Page MenuHomePhabricator

Investigate "Asynchronous AOF fsync is taking too long" on oresrdb200*
Closed, ResolvedPublic

Description

It looks like this could be related to some downtime. See T181538#3794219 for the originating discussion.

Event Timeline

[15:27:23] <akosiaris> I was looking at https://github.com/antirez/redis/issues/1019 but it has been "fixed" since 2.6
[15:27:25] <akosiaris> we run 2.8
[15:28:30] <akosiaris> btw that issue only seems to hit the queue redis
[15:28:33] <akosiaris> not the cache redis

eqiad redis queue for ORES is no longer persisting in disk since 21:39 UTC today in an effort to address this. Results still inconclusive

Halfak claimed this task.

This looks done to me. Feel free to re-open

Re-opening per the following:

After a brief discussion in #wikimedia-ai at ~01:00 UTC, we 've decided to make the "persist to disk" removal for the redis ORES queue permanent

I 'll upload a puppet patch for that

Change 394022 had a related patch set uploaded (by Alexandros Kosiaris; owner: Alexandros Kosiaris):
[operations/puppet@production] Disable ORES redis persistence for queue

https://gerrit.wikimedia.org/r/394022

Change 394022 merged by Alexandros Kosiaris:
[operations/puppet@production] Disable ORES redis persistence for queue

https://gerrit.wikimedia.org/r/394022

Re-resolving.

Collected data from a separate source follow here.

(* ===== verification/Tx.v ===== *)
(** * Transactions (tx.go)

    The bucket directory of a transaction (open, create, delete, enumerate), the
    directory cursor, the size estimate, commit and rollback. *)
From S2P Require Import Prelude GoSort Stats World Node Cursor Cow Bucket Spill.
Local Open Scope st_scope.

(** [Tx.DB] (whether it is non-nil), [Tx.Writable], [Tx.Stats] *)
Definition Tx_DB (t : tid) : M bool := let! tx := get_tx t in st_ret (t_db tx).
Definition Tx_Writable (t : tid) : M bool := let! tx := get_tx t in st_ret (t_writable tx).
Definition Tx_Stats (t : tid) : M TxStats := let! tx := get_tx t in st_ret (t_stats tx).

(** [tx.base], which is nil once the transaction is closed *)
Definition base_buckets (tx : Tx) : M (gmap bytes (option bucketState)) :=
  let! st := st_deref (t_base tx) in st_ret (ds_buckets st).

(** [Tx.bucketExistsCommitted]: the map has the key, even with a nil value. *)
Definition bucketExistsCommitted (tx : Tx) (key : bytes) : M bool :=
  let! bs := base_buckets tx in
  st_ret (bool_decide (is_Some (bs !! key))).

(** [Tx.putBctx] *)
Definition putBctx (t : tid) (key : bytes) (b : bid) : M unit :=
  upd_tx t (λ tx, set_t_bctx (<[key := b]> (t_bctx tx)) tx).

(** [Tx.Bucket]; [None] is nil. *)
Definition Tx_Bucket (t : tid) (name : bytes) : M (option bid) :=
  let! tx := get_tx t in
  if negb (t_db tx) then st_ret None
  else
    match t_bctx tx !! name with
    | Some b => st_ret (Some b)
    | None =>
        if bool_decide (name ∈ t_deleted tx) then st_ret None
        else
          let! bs := base_buckets tx in
          match mjoin (bs !! name) with
          | None => st_ret None
          | Some _ =>
              let! b := newBucket t name in
              putBctx t name b ;!
              st_ret (Some b)
          end
    end.

(** [Tx.CreateBucket] *)
Definition CreateBucket (t : tid) (name : bytes) : M (err + bid) :=
  let! tx := get_tx t in
  if negb (t_db tx) then st_ret (inl ErrTxClosed)
  else if negb (t_writable tx) then st_ret (inl ErrTxNotWritable)
  else if length name =? 0 then st_ret (inl ErrBucketNameRequired)
  else
    let! exists_ :=
      if bool_decide (name ∈ t_deleted tx) then st_ret false
      else if bool_decide (name ∈ t_created tx) then st_ret true
      else bucketExistsCommitted tx name in
    if (exists_ : bool) then st_ret (inl ErrBucketExists)
    else
      let! b := newBucket t name in
      let! root := new_node (mkNode (Some b) true false false [] None []) in
      upd_bkt b (set_b_rootNode (Some root)) ;!
      mark_dirty b root ;!
      upd_tx t (λ tx, set_t_created ({[name]} ∪ t_created tx) tx) ;!
      upd_tx t (λ tx, set_t_deleted (t_deleted tx ∖ {[name]}) tx) ;!
      putBctx t name b ;!
      st_ret (inr b).

(** [Tx.CreateBucketIfNotExists] *)
Definition CreateBucketIfNotExists (t : tid) (name : bytes) : M (err + bid) :=
  let! tx := get_tx t in
  if negb (t_db tx) then st_ret (inl ErrTxClosed)
  else if negb (t_writable tx) then st_ret (inl ErrTxNotWritable)
  else if length name =? 0 then st_ret (inl ErrBucketNameRequired)
  else
    let! ob := Tx_Bucket t name in
    match ob with
    | Some b => st_ret (inr b)
    | None => CreateBucket t name
    end.

(** [Tx.DeleteBucket] *)
Definition DeleteBucket (t : tid) (name : bytes) : M (option err) :=
  let! tx := get_tx t in
  if negb (t_db tx) then st_ret (Some ErrTxClosed)
  else if negb (t_writable tx) then st_ret (Some ErrTxNotWritable)
  else if bool_decide (name ∈ t_created tx) then
    upd_tx t (λ tx, set_t_created (t_created tx ∖ {[name]}) tx) ;!
    upd_tx t (λ tx, set_t_bctx (delete name (t_bctx tx)) tx) ;!
    st_ret None
  else
    let! ex := bucketExistsCommitted tx name in
    if negb ex then st_ret (Some ErrBucketNotFound)
    else
      upd_tx t (λ tx, set_t_deleted ({[name]} ∪ t_deleted tx) tx) ;!
      upd_tx t (λ tx, set_t_bctx (delete name (t_bctx tx)) tx) ;!
      st_ret None.

(** The names [Tx.Cursor] lists: base names and created names, minus deleted. *)
Definition dir_names (tx : Tx) (base : gmap bytes (option bucketState)) : gset bytes :=
  (dom base ∪ t_created tx) ∖ t_deleted tx.

(** [Tx.Cursor] *)
Definition Tx_Cursor (t : tid) : M Cursor :=
  let! tx := get_tx t in
  if negb (t_db tx) then st_ret (mkCursor None [] [] 0)
  else
    let! base := base_buckets tx in
    st_ret (mkCursor None [] (sort_Strings (elements (dir_names tx base))) (-1)).

(** [Tx.ForEach]: sorted names, repeats skipped with [seen]; the callback is the
    caller's code, [A] the variables it captures. *)
Fixpoint Tx_each {A} (t : tid) (fn : A → bytes → option bid → M (A * option err))
    (names : list bytes) (seen : gset bytes) (acc : A) : M (A * option err) :=
  match names with
  | [] => st_ret (acc, None)
  | n :: names' =>
      if bool_decide (n ∈ seen) then Tx_each t fn names' seen acc
      else
        let! b := Tx_Bucket t n in
        let! (acc, e) := fn acc n b in
        match e with
        | Some _ => st_ret (acc, e)
        | None => Tx_each t fn names' ({[n]} ∪ seen) acc
        end
  end.
Definition Tx_ForEach {A} (t : tid) (fn : A → bytes → option bid → M (A * option err)) (acc : A) : M (A * option err) :=
  let! tx := get_tx t in
  if negb (t_db tx) then st_ret (acc, Some ErrTxClosed)
  else
    let! base := base_buckets tx in
    let names := filter (λ n, n ∉ t_deleted tx) (elements (dom base)) ++ elements (t_created tx) in
    Tx_each t fn (sort_Strings names) ∅ acc.

(** [Tx.Inspect]: a structure named "root" over the structures of the buckets. *)
Definition root_name : bytes := [x72; x6f; x6f; x74].
Definition Tx_Inspect (fuel : nat) (t : tid) : M BucketStructure :=
  let! (children, _) :=
    Tx_ForEach t (λ cs _ ob, let! b := st_deref ob in let! s := Inspect fuel b in st_ret (cs ++ [s], None)) [] in
  st_ret (mkBucketStructure root_name 0 children).

(** [Tx.OnCommit] *)
Definition OnCommit (t : tid) (handler : nat) : M unit :=
  upd_tx t (λ tx, set_t_commitHandlers (t_commitHandlers tx ++ [handler]) tx).

(** [bucketStateSize] *)
Definition bucketStateSize (fuel : nat) (w : world) (st : option bucketState) : res Z :=
  match st with
  | Some (mkBucketState (Some root)) =>
      forEachNodeDFS fuel (w_nodes w) (λ sz n _, (sz + node_size n)%Z) (Some root) 0 0%Z
  | _ => Ret 0%Z
  end.

Definition res_add (a b : res Z) : res Z :=
  match a, b with Ret x, Ret y => Ret (x + y)%Z | Ret _, e => e | e, _ => e end.

(** [Tx.Size]: the published buckets (their transaction-local view if opened),
    then the transaction-local buckets not seen yet. *)
Definition Tx_Size (fuel : nat) (w : world) (tx : Tx) : res Z :=
  match t_base tx with
  | None => Panic PNilDeref
  | Some st =>
      let live := filter (λ p, p.1 ∉ t_deleted tx) (map_to_list (ds_buckets st)) in
      let size_of (b : bid) :=
        match w_bkts w !! b with Some x => Bucket_size fuel w x | None => Panic PNilDeref end in
      let sz1 := fold_left (λ acc (p : bytes * option bucketState),
        res_add acc
          (match t_bctx tx !! p.1 with
           | Some b => size_of b
           | None => bucketStateSize fuel w p.2
           end)) live (Ret 0%Z) in
      fold_left (λ acc (p : bytes * bid),
        if bool_decide (p.1 ∈ live.*1) then acc else res_add acc (size_of p.2))
        (map_to_list (t_bctx tx)) sz1
  end.

(** [DB.removeTx] *)
Definition removeTx (tx : Tx) : M unit :=
  upd_db (λ d,
    match db_stats d with
    | None => d
    | Some s =>
        set_db_stats
          (Some (mkStats (TxStats_add (st_TxStats s) (t_stats tx)) (TxN s) (wrap64 (OpenTxN s - 1)))) d
    end).

(** [Tx.close] *)
Definition Tx_close (t : tid) : M unit :=
  let! tx := get_tx t in
  if negb (t_db tx) then st_ret tt
  else
    (if t_writable tx then
       upd_db (λ d,
         match db_stats d with
         | None => d
         | Some s =>
             set_db_stats (Some (mkStats (TxStats_add (st_TxStats s) (t_stats tx)) (TxN s) (OpenTxN s))) d
         end) ;!
       upd_db (set_db_rwlock false)
     else removeTx tx) ;!
    upd_tx t (λ tx,
      mkTx (t_writable tx) (t_managed tx) false None ∅ ∅ ∅ (t_stats tx) (t_commitHandlers tx)).

(** [Tx.rollback] and [Tx.Rollback] *)
Definition rollback (t : tid) : M unit :=
  let! tx := get_tx t in
  if negb (t_db tx) then st_ret tt else Tx_close t.
Definition Rollback (t : tid) : M (option err) :=
  let! tx := get_tx t in
  Assert (negb (t_managed tx)) ;!
  if negb (t_db tx) then st_ret (Some ErrTxClosed)
  else rollback t ;! st_ret None.

Section commit.
Context (it : iteration) (fuel : nat).
(* durations measured by time.Since during the commit *)
Context (rebalanceTime spillTime : Z).

(** The second loop of [Tx.Commit]: spill every opened bucket. *)
Fixpoint spill_all (t : tid) (bs : list (bytes * bid)) : M (option err) :=
  match bs with
  | [] => st_ret None
  | (_, b) :: bs' =>
      let! e := Bucket_spill fuel b in
      match e with
      | Some _ => rollback t ;! st_ret e
      | None => spill_all t bs'
      end
  end.

(** The loop of [Tx.Commit] that fills the new bucket map. *)
Fixpoint publish_all (deleted : gset bytes) (bs : list (bytes * bid))
    (acc : gmap bytes (option bucketState)) : M (gmap bytes (option bucketState)) :=
  match bs with
  | [] => st_ret acc
  | (name, b) :: bs' =>
      if bool_decide (name ∈ deleted) then publish_all deleted bs' acc
      else
        let! st := publishRoot b in
        publish_all deleted bs' (<[name := st]> acc)
  end.

(** [Tx.Commit] (the logger calls apart) *)
Definition Commit (t : tid) : M (option err) :=
  let! tx := get_tx t in
  Assert (negb (t_managed tx)) ;!
  if negb (t_db tx) then st_ret (Some ErrTxClosed)
  else if negb (t_writable tx) then st_ret (Some ErrTxNotWritable)
  else
    st_iter (λ p, Bucket_rebalance it fuel p.2) (it_bkts it 0 (t_bctx tx)) ;!
    (let! tx := get_tx t in
     if (0 <? Rebalance (t_stats tx))%Z then tx_stat t (IncRebalanceTime rebalanceTime)
     else st_ret tt) ;!
    let! e := spill_all t (it_bkts it 1 (t_bctx tx)) in
    match e with
    | Some _ => st_ret e
    | None =>
        tx_stat t (IncSpillTime spillTime) ;!
        let! base := base_buckets tx in
        let live := set_fold delete base (t_deleted tx) in
        let! newBuckets := publish_all (t_deleted tx) (it_bkts it 2 (t_bctx tx)) live in
        upd_db (set_db_state (Some (mkDbState newBuckets))) ;!
        Tx_close t ;!
        let! tx := get_tx t in
        st_modify (λ w, set_fired (w_fired w ++ t_commitHandlers tx) w) ;!
        st_ret None
    end.
End commit.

This has been deployed. The deploy in codfw did not cause any pain, just a few overload errors. The deploy in eqiad wasn't so great. memory/cpu usage on the lower powered scb boxes spiked, thankfully without the kernel OOM killer showing up. But the cpu spike probably causes issues to service-runner applications, where child processes have been witnessed in the past to miss their heartbeat to the master and having to be reaped and restarted.

In an effort to make things better I 've lowered the consistency for celery on scb1001, scb1002 per T181538#3795990. This is actively lowering capacity but should alleviate the problems cause on other services.